(* ===== verification/Text.v ===== *)
(** * Text helpers of the standard library

    What the wire, auth and signing modules use of Rust's standard library on
    bytes: [slice::chunks], lossy UTF-8 ([String::from_utf8_lossy], and the
    [Display] of a [BStr]), [{:02x}] and [u8::from_str_radix(_, 16)], with the
    facts the components share. *)
From S2P Require Import Prelude Errors.
Open Scope Z_scope.

(** ** [chunks(n)]: pieces of [n] bytes, the last one shorter. *)
Fixpoint chunks_fuel (fuel n : nat) (s : string) : list string :=
  match fuel with
  | O => []
  | S f => if str_empty s then [] else str_take n s :: chunks_fuel f n (str_drop n s)
  end.
Definition chunks (n : nat) (s : string) : list string := chunks_fuel (String.length s) n s.

(** ** Lossy UTF-8: each maximal ill-formed prefix becomes U+FFFD. *)
Definition replacement (s : string) : string := bytes [239; 191; 189]%nat +:+ s.
Definition between (lo hi : Z) (c : ascii) : bool := (lo <=? byte_val c) && (byte_val c <=? hi).
Definition utf8_len (b0 : ascii) : nat :=
  if between 0 127 b0 then 1%nat
  else if between 194 223 b0 then 2%nat
  else if between 224 239 b0 then 3%nat
  else if between 240 244 b0 then 4%nat else 0%nat.
Definition second_ok (b0 b1 : ascii) : bool :=
  match byte_val b0 with
  | 224 => between 160 191 b1
  | 237 => between 128 159 b1
  | 240 => between 144 191 b1
  | 244 => between 128 143 b1
  | _ => is_continuation b1
  end.
Fixpoint lossy (s : string) : string :=
  match s with
  | EmptyString => EmptyString
  | String b0 r =>
      match utf8_len b0 with
      | 0%nat => replacement (lossy r)
      | 1%nat => String b0 (lossy r)
      | n => match r with
             | EmptyString => replacement EmptyString
             | String b1 r1 =>
                 if negb (second_ok b0 b1) then replacement (lossy r)
                 else if (n =? 2)%nat then String b0 (String b1 (lossy r1))
                 else match r1 with
                      | EmptyString => replacement EmptyString
                      | String b2 r2 =>
                          if negb (is_continuation b2) then replacement (lossy r1)
                          else if (n =? 3)%nat then String b0 (String b1 (String b2 (lossy r2)))
                          else match r2 with
                               | EmptyString => replacement EmptyString
                               | String b3 r3 =>
                                   if negb (is_continuation b3) then replacement (lossy r2)
                                   else String b0 (String b1 (String b2 (String b3 (lossy r3))))
                               end
                      end
             end
      end
  end.
Definition is_ascii (c : ascii) : bool := between 0 127 c.

(** ** Hexadecimal bytes *)
Definition byte_of (n : Z) : ascii := ascii_of_N (Z.to_N (n mod 256)).
Definition hex_byte (c : ascii) : string :=
  String (hex_digit (byte_val c / 16)) (String (hex_digit (byte_val c mod 16)) EmptyString).
Fixpoint hex_bytes (s : string) : string :=
  match s with EmptyString => EmptyString | String c s' => hex_byte c +:+ hex_bytes s' end.
(** A digit of [from_str_radix]: either case. *)
Definition hex_any (c : ascii) : option Z := hex_val (to_lower c).
(** [u8::from_str_radix(h, 16)] on two bytes of text: like every integer parser of
    the standard library it accepts a leading plus sign. *)
Definition radix16 (a b : ascii) : option Z :=
  if Ascii.eqb a "+" then hex_any b
  else match hex_any a, hex_any b with
       | Some x, Some y => Some (x * 16 + y)
       | _, _ => None
       end.
(** [chunks_exact(2)], each through [from_utf8] and [from_str_radix]: a pair with
    a non-ASCII byte is either invalid text or not two digits, so it is [None]. *)
Fixpoint unhex (s : string) : option string :=
  match s with
  | String a (String b s') =>
      match radix16 a b, unhex s' with
      | Some n, Some r => Some (String (byte_of n) r)
      | _, _ => None
      end
  | _ => Some EmptyString
  end.

(** ** Facts *)

Lemma str_take_drop n s : str_take n s +:+ str_drop n s = s.
Proof. revert s; induction n; intros [|c s]; simpl; try done. by rewrite IHn. Qed.
Lemma str_drop_length n s : String.length (str_drop n s) = (String.length s - n)%nat.
Proof. revert s; induction n; intros [|c s]; simpl; auto. Qed.
Lemma str_drop_app a b : str_drop (String.length a) (a +:+ b) = b.
Proof. induction a; done. Qed.
Lemma str_drop_drop n m s : str_drop m (str_drop n s) = str_drop (n + m) s.
Proof. revert s; induction n; intros s; [done|]. destruct s; simpl; [by destruct m|apply IHn]. Qed.
Lemma str_drop_all n s : (String.length s <= n)%nat -> str_drop n s = "".
Proof. revert s; induction n; intros [|c s] Hl; simpl in *; try done; [lia|]. apply IHn. lia. Qed.
Lemma chunks_fuel_concat f n s : (0 < n)%nat -> (String.length s <= f)%nat -> concat_str (chunks_fuel f n s) = s.
Proof.
  intros Hn. revert s; induction f as [|f IH]; intros s Hf; simpl.
  - destruct s; simpl in *; [done|lia].
  - unfold str_empty. destruct (String.eqb_spec s ""); [by subst|]. simpl.
    rewrite IH; [apply str_take_drop|]. rewrite str_drop_length. destruct s; simpl in *; [done|lia].
Qed.
Lemma chunks_concat n s : (0 < n)%nat -> concat_str (chunks n s) = s.
Proof. intros Hn. by apply chunks_fuel_concat. Qed.
Lemma chunks_sizes n s : (0 < n)%nat -> Forall (fun c => 1 <= String.length c <= n)%nat (chunks n s).
Proof.
  intros Hn. unfold chunks. generalize (String.length s) at 1. intros f. revert s.
  induction f as [|f IH]; intros s; simpl; [constructor|].
  unfold str_empty. destruct (String.eqb_spec s ""); [constructor|]. constructor; [|apply IH].
  split; [|apply str_take_length]. destruct s; [done|]. destruct n; [lia|]. simpl. lia.
Qed.

Lemma lossy_ascii s : str_all is_ascii s = true -> lossy s = s.
Proof.
  induction s as [|c s IH]; simpl; [done|]. intros [Hc Hs]%andb_true_iff.
  unfold utf8_len. unfold is_ascii in Hc. rewrite Hc. by rewrite IH.
Qed.

Lemma hex_val_digit k : 0 <= k < 16 -> hex_val (hex_digit k) = Some k.
Proof.
  intros Hk. assert (forallb (fun i => bool_decide (hex_val (hex_digit (Z.of_nat i)) = Some (Z.of_nat i))) (seq 0 16) = true)
    as F by (vm_compute; done).
  rewrite forallb_forall in F. specialize (F (Z.to_nat k)). rewrite Z2Nat.id in F by lia.
  apply bool_decide_eq_true in F; [done|]. apply in_seq. lia.
Qed.
Lemma hex_digit_graphic k : 0 <= k < 16 -> is_ascii_graphic (hex_digit k) = true /\ hex_digit k <> "+"%char
  /\ to_lower (hex_digit k) = hex_digit k.
Proof.
  intros Hk. assert (forallb (fun i => is_ascii_graphic (hex_digit (Z.of_nat i)) && negb (Ascii.eqb (hex_digit (Z.of_nat i)) "+")
    && Ascii.eqb (to_lower (hex_digit (Z.of_nat i))) (hex_digit (Z.of_nat i))) (seq 0 16) = true) as F by (vm_compute; done).
  rewrite forallb_forall in F. specialize (F (Z.to_nat k)). rewrite Z2Nat.id in F by lia.
  assert (In (Z.to_nat k) (seq 0 16)) as Hin by (apply in_seq; lia). specialize (F Hin). bsimp.
  split; [done|]. split; [by apply Ascii.eqb_neq|by apply Ascii.eqb_eq].
Qed.
Lemma hex_any_digit k : 0 <= k < 16 -> hex_any (hex_digit k) = Some k.
Proof. intros Hk. unfold hex_any. destruct (hex_digit_graphic k Hk) as (_ & _ & ->). by apply hex_val_digit. Qed.

(** A 16-bit length is four hex digits that read back as it. *)
Lemma hex04_digits n : 0 <= n < 65536 ->
  hex04 n = String (hex_digit (n / 4096)) (String (hex_digit (n / 256 mod 16))
    (String (hex_digit (n / 16 mod 16)) (String (hex_digit (n mod 16)) ""))).
Proof.
  intros Hn. unfold hex04, hex_of. cbn [hex_fuel].
  assert (n / 16 / 16 = n / 256) as E2 by (by rewrite Z.div_div by lia).
  assert (n / 256 / 16 = n / 4096) as E3 by (by rewrite Z.div_div by lia).
  assert (n / 4096 / 16 = 0) as E4 by (rewrite Z.div_div by lia; apply Z.div_small; lia).
  assert (0 <= n / 4096 < 16) as H4 by (split; [apply Z.div_pos; lia|apply Z.div_lt_upper_bound; lia]).
  rewrite E2, E3, E4. destruct (Z.eqb_spec (n / 16) 0) as [H1|H1].
  { rewrite <- E3, <- E2, H1. reflexivity. }
  destruct (Z.eqb_spec (n / 256) 0) as [H2|H2].
  { rewrite <- E3, H2. reflexivity. }
  destruct (Z.eqb_spec (n / 4096) 0) as [H3|H3].
  { rewrite H3. reflexivity. }
  rewrite (Z.mod_small (n / 4096)) by lia. reflexivity.
Qed.
Lemma hex04_value n : 0 <= n < 65536 -> hex4_value (hex04 n) = Some n /\ String.length (hex04 n) = 4%nat.
Proof.
  intros Hn. rewrite hex04_digits by done. split; [|done]. unfold hex4_value.
  rewrite !hex_val_digit; try (apply Z.mod_pos_bound; lia);
    [|split; [apply Z.div_pos; lia|apply Z.div_lt_upper_bound; lia]].
  f_equal. assert (Z.div_eucl n 16 = (n / 16, n mod 16)) by (unfold Z.div, Z.modulo; by destruct (Z.div_eucl n 16)).
  assert (n / 256 = n / 16 / 16) as -> by (by rewrite Z.div_div by lia). assert (n / 4096 = n / 16 / 16 / 16) as -> by (by rewrite !Z.div_div by lia).
  pose proof (Z.div_mod n 16). pose proof (Z.div_mod (n / 16) 16). pose proof (Z.div_mod (n / 16 / 16) 16). lia.
Qed.

Lemma byte_val_range c : 0 <= byte_val c < 256.
Proof. unfold byte_val. pose proof (N_ascii_bounded c). lia. Qed.
Lemma byte_of_val c : byte_of (byte_val c) = c.
Proof.
  unfold byte_of. rewrite Z.mod_small by apply byte_val_range. unfold byte_val. rewrite N2Z.id. apply ascii_N_embedding.
Qed.
Lemma unhex_hex s : unhex (hex_bytes s) = Some s.
Proof.
  induction s as [|c s IH]; [done|]. cbn [hex_bytes hex_byte String.append unhex]. pose proof (byte_val_range c).
  assert (0 <= byte_val c / 16 < 16) as Hhi by (split; [apply Z.div_pos; lia|apply Z.div_lt_upper_bound; lia]).
  assert (0 <= byte_val c mod 16 < 16) as Hlo by (apply Z.mod_pos_bound; lia).
  unfold radix16. destruct (hex_digit_graphic _ Hhi) as (_ & Hp & _). apply Ascii.eqb_neq in Hp. rewrite Hp.
  rewrite !hex_any_digit, IH by done. f_equal. f_equal.
  rewrite Z.mul_comm, <- Z.div_mod by lia. apply byte_of_val.
Qed.
Lemma hex_bytes_length s : String.length (hex_bytes s) = (2 * String.length s)%nat.
Proof. induction s as [|c s IH]; [done|]. cbn [hex_bytes hex_byte String.append String.length]. rewrite IH. simpl. lia. Qed.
★ ★ ★
:: BRIEF ::
The lines above, starting at the one with "(** A 16-bit" and ending at the one with "assert (n / 16", are the only ones to return, exactly as written.

:: EXERCISE RESULT ::
(** A 16-bit length is four hex digits that read back as it. *)
Lemma hex04_digits n : 0 <= n < 65536 ->
  hex04 n = String (hex_digit (n / 4096)) (String (hex_digit (n / 256 mod 16))
    (String (hex_digit (n / 16 mod 16)) (String (hex_digit (n mod 16)) ""))).
Proof.
  intros Hn. unfold hex04, hex_of. cbn [hex_fuel].
  assert (n / 16 / 16 = n / 256) as E2 by (by rewrite Z.div_div by lia).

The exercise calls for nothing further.